Jump, tuck, and roll had been what the gym teacher had taught me in gymnastics class. So this should be easy. Not.
“Jo. What are you waiting for? Get out!” Webb barked from somewhere, panic in his voice.
I tucked my chin, covered my head with my arms, closed my eyes, and jumped. My hands hit gravel before my entire body slammed against the ground. I rolled as though I were a snowball, barreling down the hill and gaining momentum. Pebbles embedded in my skin. Larger rocks jabbed me in the legs, back, and stomach.
I opened my eyes. The gaping hole in the concrete barrier grew closer, and at the rate I was going, I’d probably plow right through and into the Atlantic Ocean. I had to find something to stop me.
“Jo, grab onto the pole,” Webb shouted.
Pole? What was he talking about? I didn’t see anything except death.
As I hit smooth pavement, a bright light lit up the roadway. Didn’t people see a bright light just before their life ended?
I rolled once then twice before I relaxed my body, prayed, and braced for whatever fate had in store for me.
The light grew brighter before the sound of an engine roared in my ears. I was either going to roll through the broken barrier behind the limo and into the dark depths of the ocean below, or the car speeding toward me would claim my life.

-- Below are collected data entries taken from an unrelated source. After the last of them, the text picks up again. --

(** ** Fill application *)

(** [update_position_from_order(order, execution_result, db)], on the rows
    of the session.  [now] is the value of [datetime.utcnow()]. *)
Definition update_position_from_order (now : timestamp)
    (order : Order.t) (execution_result : Execution.t) : io Db unit :=
  let executed_quantity := Execution.executed_quantity execution_result in
  let executed_price := Execution.executed_price execution_result in
  let fee_amount := Execution.fee_amount execution_result in
  match Order.order_type order with
  | BUY =>
      found ← query (fun db => scalar_one_or_none
                 (select_open_position (Order.portfolio_id order) (Order.asset_id order) db));
      match found with
      | Some (pid, position) =>
          (* Update existing position *)
          let total_cost :=
            Position.quantity position * Position.avg_buy_price position
            + executed_quantity * executed_price in
          let total_quantity := Position.quantity position + executed_quantity in
          avg ← lift (decimal_div total_cost total_quantity);
          let position := Position.set_avg_buy_price avg position in
          let position := Position.set_quantity total_quantity position in
          modify (fun db => set_positions (<[pid := position]> (positions db)) db)
      | None =>
          (* Create new position *)
          let position :=
            Position.mk (Order.portfolio_id order) (Order.asset_id order)
              executed_quantity executed_price (Some executed_price)
              0 0 OPEN None in
          modify (fun db =>
            set_positions (<[new_id (positions db) := position]> (positions db)) db)
      end;;
      (* Update portfolio balance *)
      '(pfid, portfolio) ← query (fun db =>
                 scalar_one (select_portfolio (Order.portfolio_id order) db));
      let total_cost := executed_quantity * executed_price + fee_amount in
      let portfolio :=
        Portfolio.set_current_balance (Portfolio.current_balance portfolio - total_cost)
          portfolio in
      modify (fun db => set_portfolios (<[pfid := portfolio]> (portfolios db)) db)
  | SELL =>
      found ← query (fun db => scalar_one_or_none
                 (select_open_position (Order.portfolio_id order) (Order.asset_id order) db));
      match found with
      | None => raise InsufficientPosition
      | Some (pid, position) =>
          if decide (Position.quantity position < executed_quantity)
          then raise InsufficientPosition
          else
            (* Calculate P&L *)
            let sell_proceeds := executed_quantity * executed_price in
            let cost_basis := executed_quantity * Position.avg_buy_price position in
            let realized_pnl := sell_proceeds - cost_basis - fee_amount in
            (* Update position *)
            let position :=
              Position.set_quantity (Position.quantity position - executed_quantity) position in
            let position :=
              Position.set_realized_pnl (Position.realized_pnl position + realized_pnl)
                position in
            let position :=
              if decide (Position.quantity position = 0)
              then Position.set_closed_at (Some now) (Position.set_status CLOSED position)
              else position in
            modify (fun db => set_positions (<[pid := position]> (positions db)) db);;
            (* Update portfolio balance *)
            '(pfid, portfolio) ← query (fun db =>
                 scalar_one (select_portfolio (Order.portfolio_id order) db));
            let portfolio :=
              Portfolio.set_current_balance
                (Portfolio.current_balance portfolio + (sell_proceeds - fee_amount)) portfolio in
            let portfolio :=
              Portfolio.set_total_profit_loss
                (Portfolio.total_profit_loss portfolio + realized_pnl) portfolio in
            modify (fun db => set_portfolios (<[pfid := portfolio]> (portfolios db)) db)
      end
  | _ => mret tt
  end.

(** ** Settings and request models *)

(** The fields of [app.core.config.settings] the trading router reads. *)
Module Settings.
Record t := mk {
  PAPER_TRADING_MODE : bool;
  MAX_DAILY_TRADES : nat;
  MIN_TRADE_AMOUNT : Decimal
}.
End Settings.

(** The defaults of [Settings]: paper trading, 50 orders a day, 10 EUR. *)
Definition settings : Settings.t := Settings.mk true 50 (dec 10 1).

(** [Field(None, gt=0)] on an optional decimal. *)
Definition gt0 (x : option Decimal) : bool :=
  match x with
  | Some v => bool_decide (0 < v)
  | None => true
  end.

Module OrderCreate.
Record t := mk {
  portfolio_id : uuid;
  asset_symbol : string;
  order_type : OrderTypeEnum;
  quantity : Decimal;
  price : option Decimal;
  stop_price : option Decimal
}.

Definition valid (r : t) : bool :=
  bool_decide (0 < quantity r) && gt0 (price r) && gt0 (stop_price r).
End OrderCreate.

Module QuickTradeRequest.
Record t := mk {
  portfolio_id : uuid;
  asset_symbol : string;
  side : OrderTypeEnum;
  amount_eur : option Decimal;
  quantity : option Decimal
}.

(** [side] matches [^(buy|sell)$]; both amounts are [gt=0] when given. *)
Definition valid (r : t) : bool :=
  match side r with BUY | SELL => true | _ => false end
  && gt0 (amount_eur r) && gt0 (quantity r).
End QuickTradeRequest.

Module OrderUpdate.
Record t := mk {
  price : option Decimal;
  stop_price : option Decimal;
  quantity : option Decimal
}.

Definition valid (r : t) : bool :=
  gt0 (price r) && gt0 (stop_price r) && gt0 (quantity r).
End OrderUpdate.

Module OrderResponse.
Record t := mk {
  id : uuid;
  order : Order.t;
  remaining_quantity : Decimal;
  total_value : option Decimal;
  fill_percentage : Decimal
}.
End OrderResponse.

Module TradeExecutionResponse.
Record t := mk {
  order_id : uuid;
  status : OrderStatusEnum;
  executed_quantity : Decimal;
  executed_price : Decimal;
  total_value : Decimal;
  fee_amount : Decimal;
  net_amount : Decimal
}.
End TradeExecutionResponse.

(** ** Connections *)

(** What a request handler runs on: the committed rows, the rows of its
    session, and the [BackgroundTasks] it has added (order ids for
    [execute_order_async]). *)
Record Conn := mkConn {
  stored : Db;
  session : Db;
  background_tasks : list uuid
}.

(** A computation on the session's rows, run inside a handler. *)
Definition in_session {A} (m : io Db A) : io Conn A := fun c =>
  let '(r, s) := m (session c) in (r, mkConn (stored c) s (background_tasks c)).

(** [await db.commit()]. *)
Definition commit : io Conn unit := fun c =>
  (Ok tt, mkConn (session c) (session c) (background_tasks c)).

(** [background_tasks.add_task(execute_order_async, order_id)]. *)
Definition add_task (order_id : uuid) : io Conn unit := fun c =>
  (Ok tt, mkConn (stored c) (session c) (background_tasks c ++ [order_id])).

(** [execute_order_async(order_id)]: the body is [pass]. *)
Definition execute_order_async (order_id : uuid) (db : Db) : Db := db.

(** A request served: the handler runs on a session opened on the committed
    rows ([get_db]); the session is closed whatever the outcome, so only
    committed rows remain; the background tasks run after the response. *)
Definition serve {A} (handler : io Conn A) (db : Db) : result A * Db :=
  let '(r, c) := handler (mkConn db db []) in
  (r, foldl (fun d order_id => execute_order_async order_id d) (stored c) (background_tasks c)).

(** ** Utility functions of the trading router *)

(** [get_user_portfolio(portfolio_id, user, db)] *)
Definition get_user_portfolio (portfolio_id user : uuid) : io Db (uuid * Portfolio.t) :=
  fun db =>
    match portfolios db !! portfolio_id with
    | Some portfolio =>
        if decide (Portfolio.user_id portfolio = user)
        then (Ok (portfolio_id, portfolio), db)
        else (Err PortfolioNotFound, db)
    | None => (Err PortfolioNotFound, db)
    end.

(** [str.upper()] on ASCII letters. *)
Definition upper_ascii (c : Ascii.ascii) : Ascii.ascii :=
  let n := Ascii.nat_of_ascii c in
  if (97 <=? n)%nat && (n <=? 122)%nat then Ascii.ascii_of_nat (n - 32) else c.

Fixpoint upper (s : string) : string :=
  match s with
  | EmptyString => EmptyString
  | String c s' => String (upper_ascii c) (upper s')
  end.

(** [get_asset_by_symbol(symbol, db)] *)
Definition is_tradeable (sym : string) (row : uuid * Asset.t) : Prop :=
  Asset.symbol row.2 = sym ∧ Asset.is_active row.2 = true.

#[global] Instance is_tradeable_dec sym row : Decision (is_tradeable sym row).
Proof. unfold is_tradeable. apply _. Defined.

Definition get_asset_by_symbol (symbol : string) : io Db (uuid * Asset.t) :=
  found ← query (fun db => scalar_one_or_none
             (map_to_list (filter (is_tradeable (upper symbol)) (assets db))));
  match found with
  | Some asset => mret asset
  | None => raise AssetNotFound
  end.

Out of nowhere, a strong wind hit me, followed by a whooshing sound. All the air left my lungs.
“Stay still,” Webb whispered.
How could I move? His weight kept me pinned to the ground. While I loved the vampire’s arms on me, even his body on top of me, which was a new position for him, I couldn’t freakin’ breathe.
“Um…can’t…breathe,” I managed to squeak out.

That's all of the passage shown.